Phil Seamen

Phil Seamen
Birth name Philip William Seamen
Born (1926-08-28)28 August 1926
Burton upon Trent, Staffordshire, England
Died 13 October 1972(1972-10-13) (aged 46)
Lambeth, South London, England
Genres Jazz, jazz-rock
Occupation(s) Musician
Instruments Drums

Philip William Seamen (28 August 1926, Burton upon Trent 13 October 1972, Lambeth, South London) was an English jazz drummer.

With a solid background in big band music,[1] Seamen played and recorded in a wide range of musical contexts with virtually every key figure of 1950s and 1960s British jazz. Notable examples included Joe Harriott, Tubby Hayes, Stan Tracey, Ronnie Scott, Dick Morrissey, Harold McNair, Don Rendell, Victor Feldman, Dizzy Reece, Tony Coe, Tony Lee, and George Chisholm, among others.
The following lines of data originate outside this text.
(* ===== verification/MwDebugSpec.v ===== *)
(** * What the debugger's commands do

    Proved against the class [DmiTarget]: each command is a sequence of whole
    accesses to the debug module.  The class [WbTarget] adds what the registers of
    the Wishbone master mean ([wishbone_debug_master.vhdl]); with it, [load] and
    [save] move files to and from the memory of the SoC. *)
From S2P Require Import Prelude CMem Vhpi DmiBits Dmi MwDebug.

(** ** Register addresses *)

Lemma dbg_reg k core :
  0 ≤ core < 15 → 0x10 ≤ k < 0x20 →
  u32 (k + Z.shiftl core 4) = k + 16 * core ∧ 0 ≤ k + 16 * core < 256.
Proof.
  intros Hc Hk. rewrite Z.shiftl_mul_pow2 by lia. change (2 ^ 4) with 16.
  rewrite (wrap_small 32) by lia. lia.
Qed.

(** ** The words of a file *)

(** The words of a file, the last one padded with zeros. *)
Fixpoint words_of (n : nat) (file : list Z) : list Z :=
  match n with
  | O => []
  | S n => match file with [] => [] | _ => le_combine (take 8 file) :: words_of n (drop 8 file) end
  end.

Lemma le_combine_u64 bs : bytes bs → (length bs ≤ 8)%nat → 0 ≤ le_combine bs < 2 ^ 64.
Proof.
  intros Hb Hl. pose proof (le_combine_range bs Hb) as [H1 H2]. split; [done|].
  eapply Z.lt_le_trans; [exact H2|]. apply Z.pow_le_mono_r; lia.
Qed.

(** A file of [k] bytes takes [k / 8] words, rounded up. *)
Lemma length_words_of n file :
  (length file < n)%nat → Z.of_nat (length (words_of n file)) = (Z.of_nat (length file) + 7) `div` 8.
Proof.
  revert file. induction n as [|n IH]; intros file Hn; [lia|].
  destruct file as [|x file]; [done|]. cbn [words_of length].
  rewrite Nat2Z.inj_succ, IH by (rewrite length_drop; cbn in *; lia).
  rewrite length_drop. cbn [length] in *. unfold Z.succ.
  destruct (decide (8 ≤ length file + 1)%nat) as [H8|H8].
  - replace (Z.of_nat (S (length file)) + 7) with (Z.of_nat (S (length file) - 8) + 7 + 1 * 8) by lia.
    by rewrite Z.div_add.
  - replace (S (length file) - 8)%nat with 0%nat by lia. change ((Z.of_nat 0 + 7) `div` 8) with 0.
    apply (Z.div_unique _ _ _ (Z.of_nat (S (length file)) - 1)); lia.
Qed.

Lemma words_of_range n file : bytes file → Forall (λ w, 0 ≤ w < 2 ^ 64) (words_of n file).
Proof.
  revert file. induction n as [|n IH]; intros file Hb; [constructor|].
  destruct file as [|x file]; [constructor|]. cbn [words_of]. constructor.
  - apply le_combine_u64; [by apply Forall_take|rewrite length_take; lia].
  - by apply IH, Forall_drop.
Qed.

Definition word_bytes (ws : list Z) : list Z := flat_map (le_split 8) ws.

Lemma length_word_bytes ws : length (word_bytes ws) = (8 * length ws)%nat.
Proof.
  induction ws as [|w ws IH]; [done|].
  change (word_bytes (w :: ws)) with (le_split 8 w ++ word_bytes ws).
  rewrite length_app, length_le_split. cbn [length]. lia.
Qed.

(** A short word is read back with zeros behind it. *)
Lemma le_split_short bs k :
  bytes bs → le_split (length bs + k) (le_combine bs) = bs ++ replicate k 0.
Proof.
  intros Hb. induction Hb as [|x bs Hb Hbs IH]; cbn [length Nat.add app].
  { induction k as [|k IHk]; [done|]. cbn [le_split replicate]. f_equal. exact IHk. }
  cbn [le_split]. rewrite le_combine_cons by done. unfold is_byte in Hb. f_equal.
  - unfold wrap. change (2 ^ 8) with 256. rewrite (Z.mul_comm 256), Z.mod_add, Z.mod_small by lia. done.
  - rewrite Z.shiftr_div_pow2 by lia. change (2 ^ 8) with 256.
    rewrite (Z.mul_comm 256), Z.div_add, Z.div_small, Z.add_0_l by lia. apply IH.
Qed.

(** The words of a file make up the file, filled with zeros. *)
Lemma word_bytes_words_of n file :
  bytes file → (length file < n)%nat →
  ∃ k, (k < 8)%nat ∧ word_bytes (words_of n file) = file ++ replicate k 0.
Proof.
  revert file. induction n as [|n IH]; intros file Hb Hn; [lia|].
  destruct file as [|x file]; [by exists 0%nat; split; [lia|]|]. cbn [words_of].
  remember (x :: file) as f eqn:Ef. assert (0 < length f)%nat as Hpos by (subst; cbn; lia). clear Ef x file.
  change (word_bytes (?w :: ?ws)) with (le_split 8 w ++ word_bytes ws).
  destruct (decide (8 ≤ length f)%nat) as [H8|H8].
  - destruct (IH (drop 8 f)) as (k & Hk & E); [by apply Forall_drop|rewrite length_drop; lia|].
    exists k. split; [done|]. rewrite E, le_split_combine_n, app_assoc, take_drop; [done|by apply Forall_take|].
    rewrite length_take. lia.
  - exists (8 - length f)%nat. split; [lia|]. rewrite drop_ge, take_ge by lia.
    assert (words_of n [] = []) as -> by (by destruct n). change (word_bytes []) with ([] : list Z).
    rewrite app_nil_r. pose proof (le_split_short f (8 - length f) Hb) as E.
    by replace (length f + (8 - length f))%nat with 8%nat in E by lia.
Qed.

Section commands.
Context {B : Type} (b : backend B) `{!DmiTarget b} (core : Z) (fuel : nat) (junk : Z).
Hypothesis fuel_ok : (busy_bound < fuel)%nat.
Hypothesis core_ok : 0 ≤ core < 15.

Definition says (s : tool B) (ms : list msg) : tool B :=
  Tool (t_link s) (t_log s ++ ms) (t_fs s) (t_disk s).

Lemma dmi_rd_ok addr data what s :
  0 ≤ addr < 256 → idle (t_link s) →
  dmi_rd b fuel addr data what s =
  Ret (fst (tgt_read addr (t_link s))) (with_link s (snd (tgt_read addr (t_link s)))).
Proof.
  intros Ha Hi. unfold dmi_rd. by rewrite (bind_Ret _ _ _ _ _ (dmi_read_ok b fuel addr data s fuel_ok Ha Hi)).
Qed.

Lemma dmi_wr_ok addr v what s :
  0 ≤ addr < 256 → 0 ≤ v < 2 ^ 64 → idle (t_link s) →
  dmi_wr b fuel addr v what s = Ret tt (with_link s (tgt_write addr v (t_link s))).
Proof.
  intros Ha Hv Hi. unfold dmi_wr. by rewrite (bind_Ret _ _ _ _ _ (dmi_write_ok b fuel addr v s fuel_ok Ha Hv Hi)).
Qed.

(** ** The core *)

Lemma core_ctrl_ok v what s :
  0 ≤ v < 2 ^ 64 → idle (t_link s) →
  dmi_wr b fuel (DBG_CORE_CTRL core) v what s =
  Ret tt (with_link s (tgt_write (0x10 + 16 * core) v (t_link s))).
Proof.
  intros Hv Hi. unfold DBG_CORE_CTRL. destruct (dbg_reg 0x10 core core_ok ltac:(lia)) as [-> H].
  by apply dmi_wr_ok.
Qed.

Lemma core_step_ok s :
  idle (t_link s) →
  let stat := fst (tgt_read (0x11 + 16 * core) (t_link s)) in
  let l := snd (tgt_read (0x11 + 16 * core) (t_link s)) in
  core_step b core fuel junk s =
  Ret tt (if Z.testbit stat 1 then with_link s (tgt_write (0x10 + 16 * core) 8 l)
          else says (with_link s l) [Out "Core not stopped !" []]).
Proof.
  intros Hi stat l. unfold core_step, DBG_CORE_STAT.
  destruct (dbg_reg 0x11 core core_ok ltac:(lia)) as [-> H].
  rewrite (bind_Ret _ _ _ _ _ (dmi_rd_ok _ junk "reading core status" s H Hi)). fold stat l.
  change DBG_CORE_STAT_STOPPED with (2 ^ 1). rewrite tst_pow2 by lia.
  destruct (Z.testbit stat 1); cbn [negb]; [|done].
  rewrite core_ctrl_ok; [done|by vm_compute|]. apply tgt_read_idle. done.
Qed.

(** ** Loading *)

Definition write_words (ws : list Z) (l : B) : B := foldl (λ l w, tgt_write DBG_WB_DATA w l) l ws.

(** The progress messages of a loop from [count] on. *)
Fixpoint progress_log (n : nat) (count : Z) : list msg :=
  match n with
  | O => []
  | S n => (if (count + 8) `mod` 1024 =? 0 then [Out "%x..." [PZ (count + 8)]] else []) ++
           progress_log n (count + 8)
  end.

Lemma progress_ok count s :
  count ≤ INT_MAX →
  progress count s = Ret tt (says s (if count `mod` 1024 =? 0 then [Out "%x..." [PZ count]] else [])).
Proof.
  intros Hc. unfold progress. rewrite (proj2 (Z.ltb_ge INT_MAX count)) by done.
  destruct (count `mod` 1024 =? 0); [done|]. unfold says. rewrite app_nil_r. by destruct s.
Qed.

Lemma load_loop_ok n file count s :
  bytes file → (length file < n)%nat → idle (t_link s) → 0 ≤ count →
  count + 8 * Z.of_nat (length (words_of n file)) ≤ INT_MAX →
  let ws := words_of n file in
  load_loop b fuel n file count s =
  Ret (count + 8 * Z.of_nat (length ws))
      (says (with_link s (write_words ws (t_link s))) (progress_log (length ws) count)).
Proof.
  revert file count s. induction n as [|n IH]; intros file count s Hb Hn Hi Hc Hmax; [lia|].
  destruct file as [|x file]; cbn [load_loop words_of] in *.
  { cbn. rewrite Z.add_0_r. unfold says, with_link. cbn. rewrite app_nil_r. by destruct s. }
  remember (x :: file) as f eqn:Ef. assert (0 < length f)%nat as Hpos by (subst; cbn; lia). clear x file Ef.
  cbn [length write_words foldl progress_log] in *. set (w := le_combine (take 8 f)).
  assert (0 ≤ w < 2 ^ 64) as Hw by (apply le_combine_u64; [by apply Forall_take|rewrite length_take; lia]).
  rewrite (bind_Ret _ _ _ _ _ (dmi_wr_ok DBG_WB_DATA w _ s ltac:(unfold DBG_WB_DATA; lia) Hw Hi)).
  assert (length (drop 8 f) = length f - 8)%nat as Hd by apply length_drop.
  rewrite (bind_Ret _ _ _ _ _ (progress_ok (count + 8) _ ltac:(lia))).
  rewrite IH; [|by apply Forall_drop|lia|by apply tgt_write_idle|lia|lia].
  f_equal; [lia|]. unfold says, with_link. cbn. by rewrite <- app_assoc.
Qed.

(** A file is written to the target word by word, from the address on. *)
Lemma load_file_ok name contents addr s :
  t_fs s !! name = Some contents → bytes contents → 0 ≤ addr < 2 ^ 64 → idle (t_link s) →
  let ws := words_of (S (length contents)) contents in
  8 * Z.of_nat (length ws) ≤ INT_MAX →
  ∃ log, load_file b fuel name addr s =
    Ret tt (says (with_link s (write_words ws (tgt_write DBG_WB_ADDR addr
                    (tgt_write DBG_WB_CTRL 0x7ff (t_link s))))) log).
Proof.
  intros Hf Hb Ha Hi ws Hmax. unfold load_file.
  rewrite (bind_Ret _ _ s (Some contents) s) by (unfold open_read; by rewrite Hf).
  rewrite (bind_Ret _ _ _ _ _ (dmi_wr_ok DBG_WB_CTRL 0x7ff _ s ltac:(unfold DBG_WB_CTRL; lia) ltac:(lia) Hi)).
  set (s1 := with_link s _). assert (idle (t_link s1)) as Hi1 by (by apply tgt_write_idle).
  rewrite (bind_Ret _ _ _ _ _ (dmi_wr_ok DBG_WB_ADDR addr _ s1 ltac:(unfold DBG_WB_ADDR; lia) Ha Hi1)).
  set (s2 := with_link s1 _). assert (idle (t_link s2)) as Hi2 by (by apply tgt_write_idle).
  rewrite (bind_Ret _ _ _ _ _ (load_loop_ok (S (length contents)) contents 0 s2 Hb ltac:(lia) Hi2
    ltac:(lia) ltac:(fold ws; lia))).
  fold ws. eexists. unfold print, modify, says, with_link. cbn. by rewrite <- app_assoc.
Qed.

(** ** Saving *)

(** [n] words read one after the other. *)
Fixpoint read_words (n : nat) (l : B) : list Z * B :=
  match n with
  | O => ([], l)
  | S n => let '(w, l) := tgt_read DBG_WB_DATA l in
           let '(ws, l) := read_words n l in (w :: ws, l)
  end.

(** At least one word is saved, and enough for [size] bytes. *)
Definition save_words (size : Z) : nat := Nat.max 1 (Z.to_nat ((size + 7) `div` 8)).

Lemma read_words_length n l : length (fst (read_words n l)) = n.
Proof.
  revert l. induction n as [|n IH]; intros l; [done|]. cbn [read_words].
  destruct (tgt_read DBG_WB_DATA l) as [w l1]. specialize (IH l1). destruct (read_words n l1). cbn in *. lia.
Qed.

Definition with_file (s : tool B) (name f : list Z) (k : nat) : tool B :=
  Tool (t_link s) (t_log s) (<[name := f]> (t_fs s)) k.

(** [done] bytes of the file [old] have been replaced by [new]. *)
Lemma save_loop_ok n name size count data s new old :
  (0 < n)%nat → (n ≤ t_disk s)%nat → idle (t_link s) →
  count = Z.of_nat (length new) → t_fs s !! name = Some (new ++ drop (length new) old) →
  (∀ k, (k < n)%nat → (size ≤ count + 8 * Z.of_nat (S k)) ↔ (k = n - 1)%nat) →
  count + 8 * Z.of_nat n ≤ INT_MAX →
  let ws := fst (read_words n (t_link s)) in
  let l := snd (read_words n (t_link s)) in
  ∀ fuel', (n ≤ fuel')%nat →
  save_loop b fuel fuel' name size count data s =
  Ret (count + 8 * Z.of_nat n)
    (says (with_link (with_file s name (new ++ word_bytes ws ++ drop (length new + 8 * n) old)
             (t_disk s - n)) l) (progress_log n count)).
Proof.
  revert count data s new. induction n as [|n IH]; intros count data s new Hn Hdisk Hi Hc Hfile Hsize Hmax ws l fuel' Hf';
    [lia|]. destruct fuel' as [|fuel']; [lia|]. cbn [save_loop].
  rewrite (bind_Ret _ _ _ _ _ (dmi_rd_ok DBG_WB_DATA data _ s ltac:(unfold DBG_WB_DATA; lia) Hi)).
  unfold ws, l. cbn [read_words]. destruct (tgt_read DBG_WB_DATA (t_link s)) as [w l1] eqn:Er.
  pose proof (tgt_read_idle DBG_WB_DATA (t_link s) Hi) as Hi1. rewrite Er in Hi1. cbn [fst snd] in *.
  set (f1 := new ++ le_split 8 w ++ drop (length new + 8) old).
  destruct (t_disk s) as [|k] eqn:Ek; [lia|].
  rewrite (bind_Ret _ _ _ 8 (with_link (with_file s name f1 k) l1)).
  2:{ unfold write_word, with_link, with_file. cbn. rewrite Ek, Hfile. cbn. subst count. rewrite Nat2Z.id.
      rewrite take_app_length, drop_app_ge by lia. rewrite drop_drop.
      replace (length new + (length new + 8 - length new))%nat with (length new + 8)%nat by lia. done. }
  cbn [Z.leb Z.compare]. rewrite (bind_Ret _ _ _ _ _ (progress_ok (count + 8) _ ltac:(lia))).
  pose proof (Hsize 0%nat ltac:(lia)) as Hs0. destruct n as [|n].
  - rewrite (proj2 (Z.leb_le size (count + 8))) by lia. cbn [read_words fst snd word_bytes flat_map progress_log].
    rewrite !app_nil_r. unfold f1. replace (S k - 1)%nat with k by lia. done.
  - rewrite (proj2 (Z.leb_gt size (count + 8))) by lia.
    set (s1 := says _ _).
    assert (length (new ++ le_split 8 w) = length new + 8)%nat as Hnl by (by rewrite length_app, length_le_split).
    rewrite (IH (count + 8) w s1 (new ++ le_split 8 w)); try lia.
    + unfold s1, says, with_link, with_file. cbn [t_link t_log t_fs t_disk].
      destruct (read_words (S n) l1) as [ws' l'] eqn:Erw. cbn [fst snd word_bytes flat_map].
      rewrite insert_insert_eq, Hnl. f_equal; [lia|]. f_equal.
      * cbn [progress_log]. by rewrite <- app_assoc.
      * f_equal. rewrite <- !app_assoc. do 2 f_equal. unfold word_bytes. do 2 f_equal. lia.
    + cbn. lia.
    + done.
    + cbn [t_fs s1 says with_link with_file]. rewrite lookup_insert_eq, Hnl. unfold f1. by rewrite <- app_assoc.
    + intros k' Hk'. specialize (Hsize (S k') ltac:(lia)).
      replace (count + 8 + 8 * Z.of_nat (S k')) with (count + 8 * Z.of_nat (S (S k'))) by lia.
      rewrite Hsize. lia.
Qed.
Later in his career he worked with Alexis Korner and Georgie Fame, and had a spell with Ginger Baker's Air Force, the leader of the band being Seamen's foremost disciple. Drug addiction and alcoholism hampered his career.

Early career

Seamen began playing drums at the age of six, turning professional at the age of 18 by joining Nat Gonella and his Georgians in 1944. He joined the Tommy Sampson Orchestra in 1948, and by 1949, Seamen and tenor saxist Danny Moss had formed a bebop quintet from within the ranks and which was featured on a radio broadcast by the orchestra in September 1949.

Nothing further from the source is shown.